Our study leverages 33 years of atmospheric and hydrologic data to quantify the spatial and temporal variability of AR precipitation and hydrological impacts across the western United States (Fig. 1a). We further identify a subset of factors that explain this variability. In doing so, we address the following questions:
How do the magnitude and type of AR precipitation and associated hydrologic responses (contributions to soil moisture, snowpack, and runoff) vary with water vapor amount, wind direction and speed, temperature, and antecedent soil moisture conditions?
How do these hydrologic responses to ARs of different precipitation amounts vary over the western United States and what land surface characteristics explain these differences?
(a) Western U.S. study area and (b) relationship between winter atmospheric river storm total integrated water vapor transport (IVT) and precipitation in the Mendocino Mountains [indicated by blue star in (a)] from 1980 to 2013. Increasing variance (heteroscedasticity) across the range of IVT values results in differing relationships (i.e., slopes) between predictor and responses conditioned on different quantiles (τ = 0.1, 0.5, and 0.9). Points are colored according to precipitation quantiles for eight bins of storm total IVT with equal sample sizes to help visualize model fit.
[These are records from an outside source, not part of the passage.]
(* ===== verification/Trap.v ===== *)
(** * kernel/trap.c: traps and interrupts

    [usertrap], [usertrapret], [kerneltrap], [clockintr] and [devintr].  The
    control registers a handler reads are its arguments, those it leaves for
    the return from the trap are its result.  The device drivers and the
    system-call dispatcher come as a class, which the files that model them
    instantiate. *)

From S2P Require Import Prelude Riscv KString Locks Kalloc Vm Uvm UserMem UvmProps Proc ProcInv Fault.

Definition SSTATUS_SPP : Z := Z.shiftl 1 8.
Definition SSTATUS_SPIE : Z := Z.shiftl 1 5.
Definition SSTATUS_SIE : Z := Z.shiftl 1 1.
Definition SATP_SV39 : Z := Z.shiftl 8 60.
Definition MAKE_SATP (pagetable : Z) : Z := Z.lor SATP_SV39 (Z.shiftr pagetable 12).
Definition UART0_IRQ : Z := 10.
Definition VIRTIO0_IRQ : Z := 1.

(** What the trap handlers call outside proc.c: [syscall()] (its result says
    whether the process is still there, or has exited) and the interrupt
    handlers of the two devices. *)
Class TrapCalls (F : Type) := {
  do_syscall : nat -> M (kern F) bool;
  uartintr : M (kern F) unit;
  virtio_disk_intr : M (kern F) unit;
}.

(** How [usertrap] ends: the process has exited, or goes back to user space,
    after giving up the CPU or at once. *)
Inductive trap_end := Exited | Yields | Returns.
#[export] Instance trap_end_eq_dec : EqDecision trap_end.
Proof. solve_decision. Defined.

(** The registers with which [usertrapret] enters [userret] in trampoline.S. *)
Record user_entry := UserEntry {
  ue_stvec : Z;
  ue_sstatus : Z;
  ue_sepc : Z;
  ue_satp : Z;
  ue_pc : Z;
}.

Section trap.
Context {F : Type} `{FL : FileLayer F} `{TC : TrapCalls F} (end_ : Z).
Abbreviation K := (kern F).

(** [cpu] is [cpuid()], [me] is [myproc()]. *)
Definition clockintr (cpu : nat) (me : option nat) : M K unit :=
  (when! (cpu =? 0)%nat do
     (modify (fun k => set_ticks (u32 (ticks k + 1)) k) ;; wakeup me TicksChan)) ;;
  updatestatistics.

(** [irq] is what [plic_claim()] reads. *)
Definition devintr (cpu : nat) (me : option nat) (scause irq : Z) : M K Z :=
  if scause =? 0x8000000000000009 then
    (if irq =? UART0_IRQ then uartintr
     else if irq =? VIRTIO0_IRQ then virtio_disk_intr
     else ret tt) ;;
    ret 1
  else if scause =? 0x8000000000000005 then clockintr cpu me ;; ret 2
  else ret 0.

(** The end of [usertrap]. *)
Definition trap_tail (me : nat) (which_dev : Z) : M K trap_end :=
  let! d := killed me in
  if negb (d =? 0) then exit me (-1) ;; ret Exited
  else if which_dev =? 2 then ret Yields
  else ret Returns.

Definition usertrap (cpu me : nat) (sstatus sepc scause stval irq : Z) : M K trap_end :=
  if bits sstatus SSTATUS_SPP then panic "usertrap: not from user mode"
  else
    let! p := get me in
    liftk (store (p_trapframe p + tf_epc) sepc) ;;
    if scause =? 8 then
      let! d := killed me in
      if negb (d =? 0) then exit me (-1) ;; ret Exited
      else
        let! epc := liftk (load (p_trapframe p + tf_epc)) in
        liftk (store (p_trapframe p + tf_epc) (u64 (epc + 4))) ;;
        let! there := do_syscall me in
        if negb there then ret Exited else trap_tail me 0
    else
      let! which_dev := devintr cpu (Some me) scause irq in
      (if negb (which_dev =? 0) then ret tt
       else if (scause =? 13) || (scause =? 15) then page_fault end_ me stval
       else setkilled me) ;;
      trap_tail me which_dev.

(** The addresses of [uservec] and [userret] in the trampoline page and of
    [usertrap] are fixed by the linker; [satp] and [tp] are read from the
    CPU. *)
Definition usertrapret (uservec userret trampoline usertrap_ : Z) (me : nat)
    (sstatus satp tp : Z) : M K user_entry :=
  let! p := get me in
  let tf := p_trapframe p in
  liftk (store (tf + tf_kernel_satp) satp) ;;
  liftk (store (tf + tf_kernel_sp) (u64 (p_kstack p + PGSIZE))) ;;
  liftk (store (tf + tf_kernel_trap) usertrap_) ;;
  liftk (store (tf + tf_kernel_hartid) tp) ;;
  let x := Z.land sstatus (Z.lnot SSTATUS_SIE) in
  let x := Z.land x (Z.lnot SSTATUS_SPP) in
  let x := Z.lor x SSTATUS_SPIE in
  let! epc := liftk (load (tf + tf_epc)) in
  ret (UserEntry (TRAMPOLINE + (uservec - trampoline)) x epc (MAKE_SATP (p_pagetable p))
         (TRAMPOLINE + (userret - trampoline))).

(** The result: whether the current process gives up the CPU, and the values
    that [sepc] and [sstatus] have in the end. *)
Definition kerneltrap (cpu : nat) (me : option nat) (sepc sstatus scause irq : Z)
    : M K (bool * (Z * Z)) :=
  if negb (bits sstatus SSTATUS_SPP) then panic "kerneltrap: not from supervisor mode"
  else if bits sstatus SSTATUS_SIE then panic "kerneltrap: interrupts enabled"
  else
    let! which_dev := devintr cpu me scause irq in
    if which_dev =? 0 then panic "kerneltrap"
    else ret ((which_dev =? 2) && bool_decide (is_Some me), (sepc, sstatus)).
End trap.

(** ** Clock ticks *)

(** One more tick in the state the process is in. *)
Definition counted (p : proc) : proc :=
  match p_state p with
  | SLEEPING => set_stime (i32 (p_stime p + 1)) p
  | RUNNABLE => set_retime (i32 (p_retime p + 1)) p
  | RUNNING => set_rutime (i32 (p_rutime p + 1)) p
  | _ => p
  end.

Lemma updatestatistics_spec {F} (k : kern F) :
  updatestatistics k = Ret (tt, set_procs (fun i =>
    if decide (i < NPROC)%nat then counted (procs k i) else procs k i) k).
Proof.
  unfold updatestatistics. apply (for_each_table _ (fun _ => counted)).
  intros i k'. unfold counted, bind, get, gets. simpl.
  destruct (p_state (procs k' i)) eqn:E; try (rewrite put_same; [done|by rewrite E]);
    unfold change, modify, put_proc; by rewrite E.
Qed.

Section clock.
Context {F : Type}.

Lemma clockintr_spec cpu me (k : kern F) :
  clockintr cpu me k = Ret (tt,
    set_procs (fun i => if decide (i < NPROC)%nat
      then counted (if (cpu =? 0)%nat then woken me TicksChan i (procs k i) else procs k i)
      else procs k i)
    (set_ticks (if (cpu =? 0)%nat then u32 (ticks k + 1) else ticks k) k)).
Proof.
  unfold clockintr. destruct (cpu =? 0)%nat.
  - unfold bind, modify. rewrite wakeup_spec, updatestatistics_spec. do 2 f_equal.
    destruct k. unfold set_procs, set_ticks. simpl. f_equal.
    apply functional_extensionality. intros i. by destruct (decide (i < NPROC)%nat).
  - unfold bind, ret. rewrite updatestatistics_spec. by destruct k.
Qed.

(** A clock interrupt charges every process one tick in exactly one of
    its three counters, the one of the state it is in once the sleepers on
    [ticks] have been woken.  It does so on every CPU, while [ticks] advances,
    modulo 2^32, and sleepers are woken on CPU 0 only. *)
Theorem clockintr_correct cpu me (k : kern F) :
  wp (clockintr cpu me) (fun _ k' =>
    ticks k' = (if (cpu =? 0)%nat then u32 (ticks k + 1) else ticks k) /\
    kst k' = kst k /\ nextpid k' = nextpid k /\
    forall i, (i < NPROC)%nat ->
      let q := procs k' i in let p := procs k i in
      p_state q = (if (cpu =? 0)%nat && bool_decide (Some i <> me) &&
                      bool_decide (p_state p = SLEEPING) && bool_decide (p_chan p = TicksChan)
                   then RUNNABLE else p_state p) /\
      p_stime q = (if bool_decide (p_state q = SLEEPING) then i32 (p_stime p + 1) else p_stime p) /\
      p_retime q = (if bool_decide (p_state q = RUNNABLE) then i32 (p_retime p + 1) else p_retime p) /\
      p_rutime q = (if bool_decide (p_state q = RUNNING) then i32 (p_rutime p + 1) else p_rutime p)) k.
Proof.
  unfold wp. rewrite clockintr_spec. split_and!; try done.
  intros i Hi. simpl. rewrite decide_True by done. unfold woken.
  destruct (cpu =? 0)%nat; simpl.
  - destruct (bool_decide (Some i <> me)); simpl.
    + destruct (p_state (procs k i)) eqn:E; simpl; unfold counted; rewrite ?E; simpl; rewrite ?E; try done.
      destruct (bool_decide (p_chan (procs k i) = TicksChan)); simpl; rewrite ?E; simpl; rewrite ?E; done.
    + unfold counted. destruct (p_state (procs k i)) eqn:E; simpl; rewrite ?E; done.
  - unfold counted. destruct (p_state (procs k i)) eqn:E; simpl; rewrite ?E; done.
Qed.
End clock.

(** ** Leaving the kernel *)

Section leave.
Context {F : Type} (uservec userret trampoline usertrap_ : Z).

Lemma sstatus_bits x b : 0 <= b ->
  Z.testbit (Z.lor (Z.land (Z.land x (Z.lnot SSTATUS_SIE)) (Z.lnot SSTATUS_SPP)) SSTATUS_SPIE) b =
  if b =? 1 then false else if b =? 5 then true else if b =? 8 then false else Z.testbit x b.
Proof.
  intros Hb. rewrite Z.lor_spec, !Z.land_spec, !Z.lnot_spec by done.
  unfold SSTATUS_SIE, SSTATUS_SPP, SSTATUS_SPIE. rewrite !Z.shiftl_1_l, !Z.pow2_bits_eqb by lia.
  rewrite !(Z.eqb_sym _ b).
  destruct (Z.eqb_spec b 1) as [->|]; [by rewrite andb_false_r|].
  destruct (Z.eqb_spec b 5) as [->|]; [by rewrite orb_true_r|].
  destruct (Z.eqb_spec b 8) as [->|]; [by rewrite andb_false_r|].
  simpl. by rewrite !andb_true_r, orb_false_r.
Qed.

(** [usertrapret] enters user mode with the saved program counter, the
    page table of the process and interrupts enabled, all other status bits
    unchanged; of the trapframe it writes only the four kernel words, so the
    user registers are restored as they were saved. *)
Theorem usertrapret_correct (k : kern F) me sstatus satp tp :
  let p := procs k me in let tf := p_trapframe p in
  0 <= satp < 2 ^ 64 -> 0 <= p_pagetable p < 2 ^ 56 ->
  wp (usertrapret uservec userret trampoline usertrap_ me sstatus satp tp) (fun e k' =>
    ue_sepc e = ld64 (mem (kst k)) (tf + tf_epc) /\
    (forall b, 0 <= b -> Z.testbit (ue_sstatus e) b =
       if b =? 1 then false else if b =? 5 then true else if b =? 8 then false
       else Z.testbit sstatus b) /\
    ue_satp e = 8 * 2 ^ 60 + p_pagetable p / PGSIZE /\
    procs k' = procs k /\
    ld64 (mem (kst k')) (tf + tf_kernel_satp) = satp /\
    ld64 (mem (kst k')) (tf + tf_kernel_sp) = u64 (p_kstack p + PGSIZE) /\
    (forall x, x < tf \/ tf + tf_epc <= x < tf + tf_epc + 8 \/ tf + tf_kernel_hartid + 8 <= x ->
       mem (kst k') x = mem (kst k) x)) k.
Proof.
  intros p tf Hs Hp. unfold usertrapret, get. do 2 wp_step. fold p. fold tf.
  unfold liftk, store, load, tf_epc, tf_kernel_satp, tf_kernel_sp, tf_kernel_trap, tf_kernel_hartid.
  do 4 (wp_step; wp_step; wp_step; cbv beta). wp_step. wp_step. wp_step. wp_step. simpl.
  split_and!; try done.
  - by rewrite !ld_st64_other by lia.
  - intros b Hb. by apply sstatus_bits.
  - unfold MAKE_SATP. rewrite Z.shiftr_div_pow2 by lia. change SATP_SV39 with (2 ^ 63).
    change (8 * 2 ^ 60) with (2 ^ 63). apply (lor_add_low _ _ 60); [done|done|].
    change (2 ^ 12) with PGSIZE. lia.
  - rewrite !ld_st64_other, ld_st64_same by lia. by apply u64_id.
  - rewrite !ld_st64_other, ld_st64_same by lia. apply u64_id, u64_range.
  - intros x Hx. by rewrite !st64_other by lia.
Qed.
End leave.

(** ** Killed processes and preemption *)

Section user.
Context {F : Type} `{FL : FileLayer F} `{TC : TrapCalls F} (end_ : Z).

Lemma trap_tail_killed me w (k : kern F) :
  wlp (trap_tail me w) (fun r k' => r <> Exited -> p_killed (procs k' me) = 0) k.
Proof.
  unfold trap_tail, killed. wlp_step. wlp_step. cbv beta.
  destruct (p_killed (procs k me) =? 0) eqn:E; simpl.
  - destruct (w =? 2); wlp_step; intros _; by apply Z.eqb_eq.
  - apply wlp_any. intros ? k'. by wlp_step.
Qed.

(** No trap, system call or interrupt lets a killed process back into
    user space: when [usertrap] does not end in [exit], the process is not
    marked killed. *)
Theorem killed_stays_out cpu me sstatus sepc scause stval irq (k : kern F) :
  wlp (usertrap end_ cpu me sstatus sepc scause stval irq)
    (fun r k' => r <> Exited -> p_killed (procs k' me) = 0) k.
Proof.
  unfold usertrap, get. wlp_step; [by wlp_step|]. wlp_step. wlp_step. apply wlp_any. intros ? k1. wlp_step.
  - unfold killed. wlp_step. wlp_step. wlp_step.
    + apply wlp_any. intros ? k2. by wlp_step.
    + apply wlp_any. intros epc k2.
      apply wlp_any. intros ? k3.
      apply wlp_any. intros there k4.
      destruct there; simpl; [apply trap_tail_killed|by wlp_step].
  - apply wlp_any. intros w k2.
    apply wlp_any. intros ? k3. apply trap_tail_killed.
Qed.

(** a timer interrupt in user mode is transparent.  For a process that
    has not been killed, [usertrap] saves the interrupted program counter,
    changes no other byte of memory and nothing of the process but its
    run-time counter, and gives up the CPU. *)
Theorem timer_trap_correct cpu me sstatus sepc stval irq (k : kern F) :
  (me < NPROC)%nat -> p_state (procs k me) = RUNNING -> p_killed (procs k me) = 0 ->
  bits sstatus SSTATUS_SPP = false -> 0 <= sepc < 2 ^ 64 ->
  wp (usertrap end_ cpu me sstatus sepc 0x8000000000000005 stval irq) (fun r k' =>
    r = Yields /\
    let p := procs k me in
    procs k' me = set_rutime (i32 (p_rutime p + 1)) p /\
    ld64 (mem (kst k')) (p_trapframe p + tf_epc) = sepc /\
    (forall x, x < p_trapframe p + tf_epc \/ p_trapframe p + tf_epc + 8 <= x ->
       mem (kst k') x = mem (kst k) x)) k.
Proof.
  intros Hme Hrun Hk Hspp Hpc. unfold usertrap. rewrite Hspp. unfold get. do 2 wp_step.
  unfold liftk, store. wp_step. wp_step. wp_step. cbv beta. change (0x8000000000000005 =? 8) with false. cbv iota.
  assert (Hme' : forall q, counted (if (cpu =? 0)%nat then woken (Some me) TicksChan me q else q) =
    counted q).
  { intros q. unfold woken. rewrite bool_decide_false by congruence. by destruct (cpu =? 0)%nat. }
  assert (Hcm : counted (procs k me) = set_rutime (i32 (p_rutime (procs k me) + 1)) (procs k me))
    by (unfold counted; by rewrite Hrun).
  wp_step. unfold devintr.
  change (0x8000000000000005 =? 0x8000000000000009) with false.
  change (0x8000000000000005 =? 0x8000000000000005) with true. cbv iota. wp_step. unfold wp at 1.
  rewrite clockintr_spec. simpl. wp_step. simpl. unfold trap_tail, killed.
  do 4 wp_step. simpl. rewrite decide_True, Hme', Hcm by done. simpl.
  rewrite Hk. simpl. wp_step. split_and!; try done.
  - simpl. by rewrite decide_True, Hme', Hcm by done.
  - simpl. by rewrite ld_st64_same, u64_id.
  - intros x Hx. simpl. apply st64_other. lia.
Qed.
End user.

(** ** Witnesses *)

#[local] Instance no_files_layer : FileLayer unit := no_files.
#[local] Instance no_calls : TrapCalls unit :=
  {| do_syscall _ := ret true; uartintr := ret tt; virtio_disk_intr := ret tt |}.

Lemma usertrapret_correct_witness :
  wp (usertrapret 0 0 0 0 0 0 0 0) (fun e k' => ue_satp e = 8 * 2 ^ 60) init_kern.
Proof.
  eapply wp_mono; [apply (usertrapret_correct 0 0 0 0 init_kern 0 0 0 0); vm_compute; intuition congruence|].
  intros e k' (_ & _ & He & _). rewrite He. reflexivity.
Defined.

Lemma timer_trap_correct_witness :
  wp (usertrap 0 0 0 0 0x1234 0x8000000000000005 0 0) (fun r k' => r = Yields /\
    p_rutime (procs k' 0%nat) = 1 /\ ld64 (mem (kst k')) tf_epc = 0x1234) init_kern.
Proof.
  eapply wp_mono; [apply (timer_trap_correct 0 0 0 0 0x1234 0 0 init_kern); vm_compute; intuition (congruence || lia)|].
  intros r k' (Hr & Hp & He & _). split; [exact Hr|]. split; [by rewrite Hp|exact He].
Defined.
Citation: Journal of Hydrometeorology 21, 1; 10.1175/JHM-D-19-0119.1
2. Methods
a. Atmospheric river data
We used a catalog of AR occurrences derived from the Modern-Era Retrospective analysis for Research and Applications, version 2 [MERRA-2; 3-hourly, instantaneous, assimilated meteorological fields V5.12.4 (M2I3NPASM); Gelaro et al. 2017] based on the Rutz et al. (2014) detection algorithm. This algorithm identifies ARs as contiguous areas with IVT > 250 kg m−1 s−1 that are greater than 2000 km in length. The catalog identifies the occurrence and instantaneous IVT value of ARs at 3-h time intervals for each 0.5° × 0.625° (~50 km × 50 km) grid cell across the study region.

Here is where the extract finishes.